Evaluation of Nootropic activity Potential of Krill Oil in Diazepam Induced Amnesic Mice

 

Jayanth P. C. *, Prasanna Kumar Kar, M. Niranjan Babu

Department of Pharmacology, Seven Hills College of Pharmacy, Venkataramapuram, Tirupati- 517561.

 

ABSTRACT:

The present study was carried to evaluate the nootropic activity potential of krill oil using diazepam (5mg/kg) induced amnesia in mice. Nootropic activity was evaluated using radial arm maze (RAM), Y- maze, Morris water maze were employed to evaluate the activity. The results demonstrated that the percentage of memory increased was comparable with that of standard drug piracetam (20mg/kg). It was observed that there was increase in 45.29% of memory when it was tested in radial arm maze (RAM) and the escape latency was quantified using Morris water maze was gradually decreased from Day 0 to Day 14 i.e. 38.5 ± 0.76 to 13.22 ± 0.31, there was 89.4% of memory increased when the treated animals were tested in Y maze. So by the above results it is concluded that krill oil possess the nootropic activity. So this drug can be used for the various amnesic disorders like Short term memory loss, Alzheimers disease etc.

 

 

 

INTRODUCTION:

Cognitive enhancers (nootropics) are drugs to treat cognition deficits in patients suffering from Alzheimer’s disease, schizophrenia, stroke, attention deficit hyperactivity disorder, or aging^1. Cognition refers to a capacity for information processing, applying knowledge, and changing preferences. It involves memory, attention, executive functions, perception, language, and psychomotor functions. The term nootropics was coined in 1972 when memory enhancing properties of piracetam were observed in clinical trials ². In the meantime, hundreds of drugs have been evaluated in clinical trials or in preclinical experiments .

 

To classify the compounds, a concept is proposed assigning drugs to 19 categories according to their mechanism(s) of action, in particular drugs interacting with receptors, enzymes, ion channels, nerve growth factors, re-uptake transporters, antioxidants, metal chelators, and disease-modifying drugs meaning small molecules, vaccines, and monoclonal antibodies interacting with amyloidosis ³. For drugs, whose mechanism of action is not known, they are either classified according to structure, e.g., peptides, or their origin, e.g., natural products .Nootropics are called smart drugs, memory enhancers, neuro enhancers, cognitive enhancers, and intelligence enhancers.⁴

 

MATERIALS AND METHODS:

Pharmacological studies

Healthy adult Swiss albino mice were selected (25-50 gm) which were maintained in well ventilated room with 12:12 hour light and dark cycle in polypropylene cages. The animals fed with standard pellet and water was given ad libitum. All the experiments was carried out according to the guidelines for care and use of experimental animals and approved by CPCSEA

 

Experimental procedure

Swiss albino mice weighing 25-50 gm were selected. The dose level of Krill oil was 500 mg/kg were administered.

 

The body weight of the rats before and after administration were noted that changes in skin and fur, Eyes, Mucous membrane, Respiratory, Circulatory, autonomic and central nervous system and motor activity and behaviour pattern were observed and also sign of tremors, convulsions, salivation, diarrhoea, lethargy, sleep and coma were noted.

 

Methodology

Diazepam induced Amnesia

Mono sexual animals were randomly divided in 4 groups each of two rats

Group-I - Normal control

Group-II-Diazepam induced Amnesia (5mg/kg)
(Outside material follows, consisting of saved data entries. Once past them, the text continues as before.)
(* ===== verification/ExposureDomain.v ===== *)
(** * Exposure domain: view events and exposure aggregates ([internal/domain/exposure]) *)
From S2P Require Import Prelude.
From S2P Require Import GoStd.

Inductive exposure_error :=
  | ErrInvalidUserID | ErrInvalidVideoID | ErrEmptyScene | ErrSceneTooLong
  | ErrInvalidEventType | ErrRequestIDTooLong | ErrWatchMsNegative | ErrVideoNotFound.

#[export] Instance exposure_error_eq_dec : EqDecision exposure_error.
Proof. solve_decision. Defined.

Definition exposure_error_text (e : exposure_error) : string :=
  match e with
  | ErrInvalidUserID => "user id must be positive"
  | ErrInvalidVideoID => "video id must be positive"
  | ErrEmptyScene => "scene is required"
  | ErrSceneTooLong => "scene is too long"
  | ErrInvalidEventType => "event type is invalid"
  | ErrRequestIDTooLong => "request id is too long"
  | ErrWatchMsNegative => "watch ms must be non-negative"
  | ErrVideoNotFound => "video not found"
  end.

Definition EventTypeExposed : string := "exposed".
Definition EventTypePlay : string := "play".
Definition EventTypeComplete : string := "complete".
Definition EventTypeSkip : string := "skip".
Definition MaxSceneLength : Z := 32.
Definition MaxRequestIDLength : Z := 64.

Record ViewEvent := mkViewEvent {
  e_ID : Z;
  e_UserID : Z;
  e_VideoID : Z;
  e_Scene : string;
  e_RequestID : string;
  e_EventType : string;
  e_WatchMs : Z;
  e_Completed : bool;
  e_CreatedAt : Time;
}.

Record Exposure := mkExposure {
  x_ID : Z;
  x_UserID : Z;
  x_VideoID : Z;
  x_FirstExposedAt : Time;
  x_LastExposedAt : Time;
  x_ExposureCount : Z;
  x_LastScene : string;
  x_CreatedAt : Time;
  x_UpdatedAt : Time;
}.

Definition isSupportedEventType (eventType : string) : bool :=
  String.eqb eventType EventTypeExposed || String.eqb eventType EventTypePlay
  || String.eqb eventType EventTypeComplete || String.eqb eventType EventTypeSkip.

Definition NewViewEvent (userID videoID : Z) (scene requestID eventType : string)
    (watchMs : Z) (completed : bool) : exposure_error + ViewEvent :=
  if userID <=? 0 then inl ErrInvalidUserID else
  if videoID <=? 0 then inl ErrInvalidVideoID else
  let scene := TrimSpace (ToLower scene) in
  let requestID := TrimSpace requestID in
  let eventType := TrimSpace (ToLower eventType) in
  if String.eqb scene "" then inl ErrEmptyScene else
  if MaxSceneLength <? len scene then inl ErrSceneTooLong else
  if MaxRequestIDLength <? len requestID then inl ErrRequestIDTooLong else
  if watchMs <? 0 then inl ErrWatchMsNegative else
  if negb (isSupportedEventType eventType) then inl ErrInvalidEventType else
  inr {| e_ID := 0; e_UserID := userID; e_VideoID := videoID; e_Scene := scene;
         e_RequestID := requestID; e_EventType := eventType; e_WatchMs := watchMs;
         e_Completed := completed || String.eqb eventType EventTypeComplete;
         e_CreatedAt := 0 |}.

Definition RestoreViewEvent (id userID videoID : Z) (scene requestID eventType : string)
    (watchMs : Z) (completed : bool) (createdAt : Time) : ViewEvent :=
  {| e_ID := id; e_UserID := userID; e_VideoID := videoID; e_Scene := TrimSpace scene;
     e_RequestID := TrimSpace requestID; e_EventType := TrimSpace eventType;
     e_WatchMs := watchMs; e_Completed := completed; e_CreatedAt := createdAt |}.

Definition RestoreExposure (id userID videoID : Z) (firstExposedAt lastExposedAt : Time)
    (exposureCount : Z) (lastScene : string) (createdAt updatedAt : Time) : Exposure :=
  {| x_ID := id; x_UserID := userID; x_VideoID := videoID; x_FirstExposedAt := firstExposedAt;
     x_LastExposedAt := lastExposedAt; x_ExposureCount := exposureCount;
     x_LastScene := TrimSpace lastScene; x_CreatedAt := createdAt; x_UpdatedAt := updatedAt |}.

Definition CountsAsExposure (e : option ViewEvent) : bool :=
  match e with None => false | Some e => String.eqb (e_EventType e) EventTypeExposed end.

(** ** Lemmas *)

(** What [NewViewEvent] promises of the events it returns. *)
Record view_event_ok (e : ViewEvent) : Prop := {
  ok_user : 0 < e_UserID e;
  ok_video : 0 < e_VideoID e;
  ok_scene : trimmed (e_Scene e) /\ e_Scene e <> "" /\ len (e_Scene e) <= MaxSceneLength;
  ok_request : trimmed (e_RequestID e) /\ len (e_RequestID e) <= MaxRequestIDLength;
  ok_type : isSupportedEventType (e_EventType e) = true;
  ok_watch : 0 <= e_WatchMs e;
  ok_complete : e_EventType e = EventTypeComplete -> e_Completed e = true;
}.

Lemma NewViewEvent_ok u v scene rid t w c e :
  NewViewEvent u v scene rid t w c = inr e -> view_event_ok e.
Proof.
  unfold NewViewEvent. cbv zeta. repeat case_match; intros; simplify_eq.
  split; simpl; try split_and!; try apply TrimSpace_trimmed; try lia.
  - intros Hs. by rewrite Hs in *.
  - by destruct (isSupportedEventType _).
  - intros ->. apply orb_true_r.
Qed.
Group-III- Diazepam induced amnesia + Piracetam (20mg/kg)

Group-IV - Diazepam Induced Amnesia + Krill oil (500mg/kg)

 

Piracetam and Krill oil was administered daily throughout the study period i.e. 14 Days ⁵.

 

Statistical Analysis

The data were expressed as mean ± Standard error mean. The significance of differences among the group was assessed using one way and multiple ways Analyses Of Variance (ANOVA). The test followed by Student T Test.

 

 

 

RESULTS:

Table 1: Radial Arm Maze

N=2 in each group. Data expressed in mean ±Standard deviation by two way ANOVA followed by Student T-test

 

 

 

Fig 1: A Plot showing percentage memory increased.

 

 

Table 2: Morris Water Maze

S. No	Group	Escape Latency (in seconds)
		Day 0	Day 7	Day 14
1	I	47.33±0.88	27.16±1.16	15±0.96
2	II	51.66±1.08	47.66±0.66	46.16±0.87
3	III	43.83±1.16	13.42±2.14	10.12±0.47
4	IV	38.5±0.76	19.5±0.71	13.22±0.31

N=2 in each group. Data expressed in mean ±Standard deviation by two way ANOVA followed by Student T-test

 

 

 

Fig 2: Plot showing differences in escape latency on different days.

 

Table 3: Y Maze

S. No	Group	Arm Entries ( In seconds)		Percentage Increase
		Initial	Final
1	I	84.06±0.20	84.2±0.209	99.8%
2	II	38.06±0.3349	73.34±0.3249	53.02%
3	III	66.6±0.3736	63.54±0.3340	95.40%
4	IV	45.06±0.4140	40.34±0.324	89.4%

N=2 in each group. Data expressed in mean ±Standard deviation by two way ANOVA followed by Student T-test.

 

 

 

Fig 3: Plot showing percentage of arm entries

 

 

 

DISCUSSION:

1.    It is familiar that Amnesia is common Aging and due to wage of some drugs.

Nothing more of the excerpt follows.